In terms of monetary policy, Zhang Jun, chief economist of Morgan Stanley Huaxin securities, said that Chinas central bank can continue to reduce the MLF interest rate in the future to achieve the transmission of low market interest rate to loan interest rate, and the traditional interest rate reduction is still the option in the future policy operation tool box of the central bank.

Zhu Jianfang predicted that the focus of monetary policy will be from easing the difficulty of financing to easing the high cost of financing. It is expected that the MLF rate will be lowered twice in 2020, the entity financing rate is expected to continue to fall, and the reserve ratio may fall by 100-150 basis points around three grades and two advantages.

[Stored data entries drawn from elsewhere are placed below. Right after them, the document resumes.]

(** A call that nothing overlaps is a run of visits. *)
Lemma Refresh_rotate_visits t rt userID m ids fl :
  au_id t ∉ ids -> au_id t <> ""%string ->
  rtc visit (mkAuth m ids (PConsume rt userID :: fl))
    (mkAuth (Refresh_rotate iter jwt_Sign t rt userID m).2 (au_id t :: ids) fl).
Proof.
  intros Hid Hne. pose proof (visit_consume (au_clock t 2) (au_id t) rt userID m ids [] fl Hid Hne) as Hcons.
  unfold Refresh_rotate. destruct (Save _ _ _ _) as [[|e] m1]; simpl in *; [|by apply rtc_once].
  eapply rtc_l; [exact Hcons|]. apply rtc_once, (visit_issue _ _ _ _ _ _ _ []).
Qed.

Lemma Refresh_visits t token m ids fl :
  au_id t ∉ ids -> au_id t <> ""%string ->
  exists ids', ids' ⊆ au_id t :: ids /\
    rtc visit (mkAuth m ids fl) (mkAuth (Refresh iter jwt_Sign jwt_Parse t token m).2 ids' fl).
Proof.
  intros Hid Hne. pose proof (visit_read t token m ids fl) as Hread. unfold Refresh, Refresh_check.
  assert (ids ⊆ au_id t :: ids) as Hi by set_solver.
  destruct (Refresh_read _ _ _ _) as [e|[f|]|rt userID]; simpl in *; try (exists ids; split; [done|by apply rtc_once]).
  - exists ids. split; [done|]. eapply rtc_l; [exact Hread|]. apply rtc_once, (visit_revokeFamily f m ids []).
  - exists (au_id t :: ids). split; [done|]. eapply rtc_l; [exact Hread|]. by apply Refresh_rotate_visits.
Qed.

Lemma IssueRefreshToken_visits t userID m ids fl :
  au_id t ∉ ids -> au_id t <> ""%string ->
  rtc visit (mkAuth m ids fl) (mkAuth (IssueRefreshToken iter jwt_Sign t userID m).2 (au_id t :: ids) fl).
Proof.
  intros Hid Hne. eapply rtc_l; [by apply (visit_login userID)|]. apply rtc_once, (visit_issue _ _ _ _ _ _ _ []).
Qed.

(** ** What every visit keeps *)

(** A family is named after an identifier that was drawn. *)
Definition drawn_family (ids : list string) (f : string) : Prop := f ∈ ids /\ f <> ""%string.

Definition table_families (m : TokenTable) (ids : list string) : Prop :=
  forall h r, m !! h = Some r -> drawn_family ids (st_FamilyID r).

Definition pending_drawn (ids : list string) (p : pending) : Prop :=
  match p with
  | PRevoke _ => True
  | PConsume rt _ => drawn_family ids (st_FamilyID rt)
  | PIssue _ _ f => drawn_family ids f
  end.

Definition auth_ok (s : auth_state) : Prop :=
  table_families (as_table s) (as_ids s) /\ Forall (pending_drawn (as_ids s)) (as_flight s).

(** The call is about to put a token of the family into the table. *)
Definition rotating (f : string) (p : pending) : Prop :=
  match p with PRevoke _ => False | PConsume rt _ => st_FamilyID rt = f | PIssue _ _ g => g = f end.

(** Every token of the family is revoked. *)
Definition family_revoked (f : string) (m : TokenTable) : Prop :=
  forall h r, m !! h = Some r -> st_FamilyID r = f -> st_Revoked r = true.

Definition dead_family (f : string) (s : auth_state) : Prop :=
  f ∈ as_ids s /\ family_revoked f (as_table s) /\ Forall (fun p => ~ rotating f p) (as_flight s).

Lemma drawn_mono ids ids' f : ids ⊆ ids' -> drawn_family ids f -> drawn_family ids' f.
Proof. intros Hi [Hf Hne]. split; auto. Qed.

Lemma pending_mono ids ids' p : ids ⊆ ids' -> pending_drawn ids p -> pending_drawn ids' p.
Proof. intros Hi. destruct p; simpl; eauto using drawn_mono. Qed.

Lemma flight_mono ids ids' fl : ids ⊆ ids' -> Forall (pending_drawn ids) fl -> Forall (pending_drawn ids') fl.
Proof. intros Hi Hfl. eapply Forall_impl; [exact Hfl|]. intros p. by apply pending_mono. Qed.

Lemma families_shrink m m' ids ids' :
  table_families m ids -> shrinks m m' -> ids ⊆ ids' -> table_families m' ids'.
Proof.
  intros Hm Hs Hi h r' (r & Hr & Hsame)%Hs. destruct (same_token_fields _ _ Hsame) as (-> & _).
  eapply drawn_mono; [exact Hi|by eapply Hm].
Qed.

Lemma revoked_shrink f m m' : family_revoked f m -> shrinks m m' -> family_revoked f m'.
Proof.
  intros Hm Hs h r' (r & Hr & Hsame)%Hs. destruct (same_token_fields _ _ Hsame) as (-> & _ & _ & Hrev). eauto.
Qed.

(** Storing a record of a drawn family. *)
Lemma families_insert m ids h rt :
  table_families m ids -> drawn_family ids (st_FamilyID rt) -> table_families (<[h := rt]> m) ids.
Proof. intros Hm Hf k r. rewrite lookup_insert_Some. intros [[<- <-]|[_ Hr]]; [done|by eapply Hm]. Qed.

Lemma revoked_insert f m h rt :
  family_revoked f m -> (st_FamilyID rt = f -> st_Revoked rt = true) -> family_revoked f (<[h := rt]> m).
Proof. intros Hm Hf k r. rewrite lookup_insert_Some. intros [[<- <-]|[_ Hr]]; [done|by eapply Hm]. Qed.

In terms of fiscal policy, Zhu Jianfang believes that 2020 will still be reflected in strengthening efforts and improving efficiency. Among them, the focus of efficiency improvement is to promote the special debt as capital and increase the inclination to infrastructure construction; the reinforcement is to increase the general deficit reasonably. He predicted that the fiscal deficit rate will be raised to 3%, and the broad deficit will be appropriately increased, including the increase of local special debt to 3 trillion yuan. At the same time, he will promote the reduction of the proportion of project capital, and further launch innovative policy tools.

Compared with monetary policy and fiscal policy, Ren Zeping believes that fiscal policy is superior to monetary policy in the current macro policy choice. Under the background of the importance of risk prevention and resolution, fiscal policy, as a structural policy, is different from the monetary policy of total amount, which is more conducive to expanding domestic demand, reducing costs and adjusting structure. In addition to the issuance of additional special bonds and the expansion of deficit, tax reduction and fee reduction can also be further optimized, such as reducing social security rates and corporate income tax rates, increasing the proportion of state-owned enterprises assets and profits to be turned in, and avoiding excessive tax growth.